Captain John shook his hand and said that he was welcome to visit again. At this the man smiled and looked down at his shoes. In a soft, thickly accented voice he began, “I know this is very odd, Captain. But the rug... Well, when my late wife and I had a shop in Beirut, we made rugs just like that one on the wall.”
The Captain grabbed the man’s shoulders and with wide eyes called “Mary, come quickly.” As she arrived he was stammering out the question, “Tell me; tell me please, what happened to your wife?”

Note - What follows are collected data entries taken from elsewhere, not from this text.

(** X18: a frame without detections only fades the live map.  On
    accumulators of the size of the frame, with a live map in [0, 1] and
    a decay between 0 and 1, a call with no boxes multiplies every cell of
    the live map by the decay and changes nothing else: the aggregate map
    and its frame counter stay as they are, and the call returns the
    faded map resized to the frame. *)
Theorem empty_frame_only_fades (s : t) (h w lh lw : Z) (a g : ndarray) :
  low_dims h w (heatmap_scale_factor s) = (lh, lw) ->
  0 < lh -> 0 < lw ->
  heatmap_accumulator s = Some a ->
  aggregate_heatmap_accumulator s = Some g ->
  has_shape lh lw a ->
  bounded a ->
  (0 <= heatmap_decay s)%Q -> (heatmap_decay s <= 1)%Q ->
  exists a',
    update_heatmap np_sqrt GaussianBlur resize (Some (h, w)) [] s
    = (Ok (Some (resize a' w h)), set_heatmap_accumulator (Some a') s)
    /\ same_cells a' (scale a (heatmap_decay s)).
Proof.
  intros Hd Lh Lw Ea Eg Ha Ba D0 D1.
  rewrite HeatmapFacts.update_heatmap_unfold, Hd. simpl fst. simpl snd.
  destruct (Z.leb_spec lh 0); [lia|]. destruct (Z.leb_spec lw 0); [lia|]. cbn [orb].
  destruct Ha as (Hr & Hc & Hlen).
  rewrite (reallocate_same s a g lh lw Ea Eg Hr Hc).
  destruct (faded_cells (heatmap_decay s) (heatmap_intensity s) (data a) D0 D1 Ba)
    as (F1 & F2 & F3).
  set (acc := {| nrows := nrows a; ncols := ncols a;
                 data := zip_add (map (fun x => (x * heatmap_decay s)%Q) (data a))
                           (map (fun x => (x * heatmap_intensity s)%Q)
                              (repeat 0%Q (List.length (data a)))) |}).
  assert (Eadd : iadd (scale a (heatmap_decay s))
                      (scale (np_zeros lh lw) (heatmap_intensity s)) = Ok acc).
  { unfold iadd, same_shape, scale, cells, np_zeros. simpl.
    rewrite Hr, Hc, !Z.eqb_refl. simpl. unfold acc. rewrite Hlen, Hr, Hc.
    reflexivity. }
  destruct (np_max_le_one acc) as (m & Em & Hm).
  { unfold acc. simpl. intro E. apply (f_equal (@List.length Q)) in E.
    rewrite F1, Hlen in E. simpl in E. nia. }
  { exact F2. }
  exists (np_maximum acc 0). split.
  - unfold accumulate, bind, get, modify, lift, ret.
    rewrite Ea, Eg. cbn [heatmap_accumulator set_heatmap_accumulator].
    unfold current_heatmap. cbn [fold_left len List.length Z.of_nat Z.eqb negb].
    rewrite Eadd. cbn [negb]. rewrite Em, Hm.
    destruct s. reflexivity.
  - unfold same_cells. split; [reflexivity|]. split; [reflexivity|]. exact F3.
Qed.

Hypothesis blur_keeps_shape : keeps_shape GaussianBlur.

Lemma step_count (s : t) (c : call) (lh lw : Z) :
  0 < lh -> 0 < lw ->
  at_resolution lh lw c ->
  (heatmap_accumulator s = None /\ aggregate_heatmap_accumulator s = None)
  \/ (exists a g, heatmap_accumulator s = Some a
                  /\ aggregate_heatmap_accumulator s = Some g
                  /\ has_shape lh lw a /\ has_shape lh lw g) ->
  let s' := step np_sqrt GaussianBlur resize s c in
  (exists a g, heatmap_accumulator s' = Some a
               /\ aggregate_heatmap_accumulator s' = Some g
               /\ has_shape lh lw a /\ has_shape lh lw g)
  /\ aggregate_frame_count s'
     = (if is_none (heatmap_accumulator s) then 0 else aggregate_frame_count s)
       + (if len (boxes c) =? 0 then 0 else 1).
Proof.
  intros Lh Lw (h & w & Hf & Hd) Hs. cbv zeta. unfold step.
  set (s0 := set_parameters (decay c) (intensity c) (scale_factor c) (radius c) s).
  rewrite (HeatmapFacts.update_heatmap_unfold np_sqrt GaussianBlur resize), Hf.
  assert (Hsf : heatmap_scale_factor s0 = scale_factor c) by reflexivity.
  rewrite Hsf, Hd. simpl fst. simpl snd.
  destruct (Z.leb_spec lh 0); [lia|]. destruct (Z.leb_spec lw 0); [lia|]. cbn [orb].
  assert (Hz : has_shape lh lw (np_zeros lh lw))
    by (apply HeatmapFacts.has_shape_zeros; nia).
  assert (Hre : exists a g,
             heatmap_accumulator (reallocate lh lw s0) = Some a
             /\ aggregate_heatmap_accumulator (reallocate lh lw s0) = Some g
             /\ has_shape lh lw a /\ has_shape lh lw g
             /\ aggregate_frame_count (reallocate lh lw s0)
                = if is_none (heatmap_accumulator s) then 0
                  else aggregate_frame_count s).
  { destruct Hs as [[Ea Eg] | (a & g & Ea & Eg & Ha & Hg)].
    - rewrite (reallocate_fresh s0 lh lw) by (destruct s; exact Ea || exact Eg).
      exists (np_zeros lh lw), (np_zeros lh lw). rewrite Ea.
      repeat split; apply Hz.
    - assert (Ea0 : heatmap_accumulator s0 = Some a) by (destruct s; exact Ea).
      assert (Eg0 : aggregate_heatmap_accumulator s0 = Some g) by (destruct s; exact Eg).
      rewrite (reallocate_same s0 a g lh lw Ea0 Eg0) by apply Ha.
      exists a, g. rewrite Ea. simpl.
      split; [exact Ea0|]. split; [exact Eg0|]. split; [exact Ha|].
      split; [exact Hg|]. destruct s; reflexivity. }
  destruct Hre as (a & g & Ea & Eg & Ha & Hg & Hn).
  destruct (HeatmapFacts.accumulate_spec np_sqrt GaussianBlur resize blur_keeps_shape
              (reallocate lh lw s0) lh lw h w (boxes c) a g Lh Lw Ea Eg Ha Hg)
    as (out & s2 & a' & g' & Er & Ea' & Eg' & Ha' & Hg' & _ & Hc).
  rewrite Er. simpl. split; [exists a', g'; auto|].
  rewrite Hc, Hn. reflexivity.
Qed.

The man looked at the Captain with a very puzzled expression. “After the U. S. Marines were killed there were many other bombings and killings in Beirut. We decided to leave the country. She went one way to the airport, and I went another. I was cut off by the Moslem Militia and after several days had to get out by sneaking across the Turkish border. When I finally arrived in America I heard she had been killed by a car bomb on the way to the airport. I should have gone and died with her. Perhaps these three years of loneliness is how God is punishing me for being greedy about some money.”
The last sentence was lost as the man was pulled up the steps and next to the rug by Captain Mary. “Tell me this, tell me this!” she interrupted. “Did your wife put her initials on the rugs she made?”

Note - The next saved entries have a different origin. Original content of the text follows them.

(** [handleCookieConsent] clicks selectors of its list only, in the order of
    the list and each at most once.  Every click but the last one threw: the
    first click that succeeds ends the search, and a click that throws sends
    it on to the next selector.  Without a page nothing is clicked. *)
Theorem handleCookieConsent_clicks :
  forall World isVisible humanClick sleep page_ready w,
    let clicks :=
      fst (Page.handleCookieConsent World isVisible humanClick sleep page_ready w)
    in
    subsequence (map fst clicks) Page.cookieSelectors = true
    /\ forallb failed (removelast clicks) = true
    /\ (List.length clicks <= 10)%nat
    /\ (page_ready w = false ->
        Page.handleCookieConsent World isVisible humanClick sleep page_ready w
        = ([], w)).
Proof.
  intros World isVisible humanClick sleep page_ready w clicks.
  unfold clicks, Page.handleCookieConsent.
  destruct (page_ready w); cbn [negb].
  - destruct (consent_loop_facts World isVisible humanClick sleep
                Page.cookieSelectors w []) as (new & Hf & Hsub & Hfail & Hlen).
    cbn [app] in Hf. rewrite Hf.
    split; [exact Hsub |]. split; [exact Hfail |]. split; [exact Hlen |].
    discriminate.
  - cbn [fst map removelast forallb List.length].
    split; [reflexivity |]. split; [reflexivity |]. split; [lia | reflexivity].
Qed.

(** A banner whose first button cannot be clicked: two clicks, the first of
    which threw. *)
Lemma handleCookieConsent_clicks_witness :
  List.length
    (fst (Page.handleCookieConsent unit banner_visible banner_click no_pause
            (fun _ => true) tt)) = 2%nat
  /\ forallb failed
       (removelast
          (fst (Page.handleCookieConsent unit banner_visible banner_click no_pause
                  (fun _ => true) tt))) = true.
Proof.
  split; [reflexivity |].
  apply (handleCookieConsent_clicks unit banner_visible banner_click no_pause
           (fun _ => true) tt).
Defined.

“Initials? No, but she always put her mark of a cross and a flower and…” His sentence was never finished as both Captains started talking at the same time. A story was repeated, the corner of the rug lifted and a cross and flower monogram exposed, and tears began to flow. Within minutes the Captains, and now a very excited gentleman, were in the Salvation Army mini van and on their way to a motel on the other side of town where a husband and wife would spend a Christmas day in a joyous reunion that no one, especially two young Salvation Army Captains, would ever forget.
The Major stopped and slowly spun his chair back to fix his stare on me. “Now son,” he said wiping a tiny bit of moisture from just below his eye, “let me ask you something.” My pencil grew still. “Was the miracle in the storm? Was it in the exact size of the hole? Or was it in the rug that just fit? Perhaps the miracle was in a bell ringer getting sick at just the right time? Was the miracle in the motel job accepted or in a church service a man just happened to attend?”
I couldn’t speak. I had no idea how to answer. The Major lifted a wrinkled hand that had held many a Christmas bell and stopped me before I started. “Don’t answer son; it doesn’t matter. Just write down that it was the Christmas season. Write that it was the season when we celebrate the miraculous birth of our Savior, Jesus; write that it was the season of miracles.”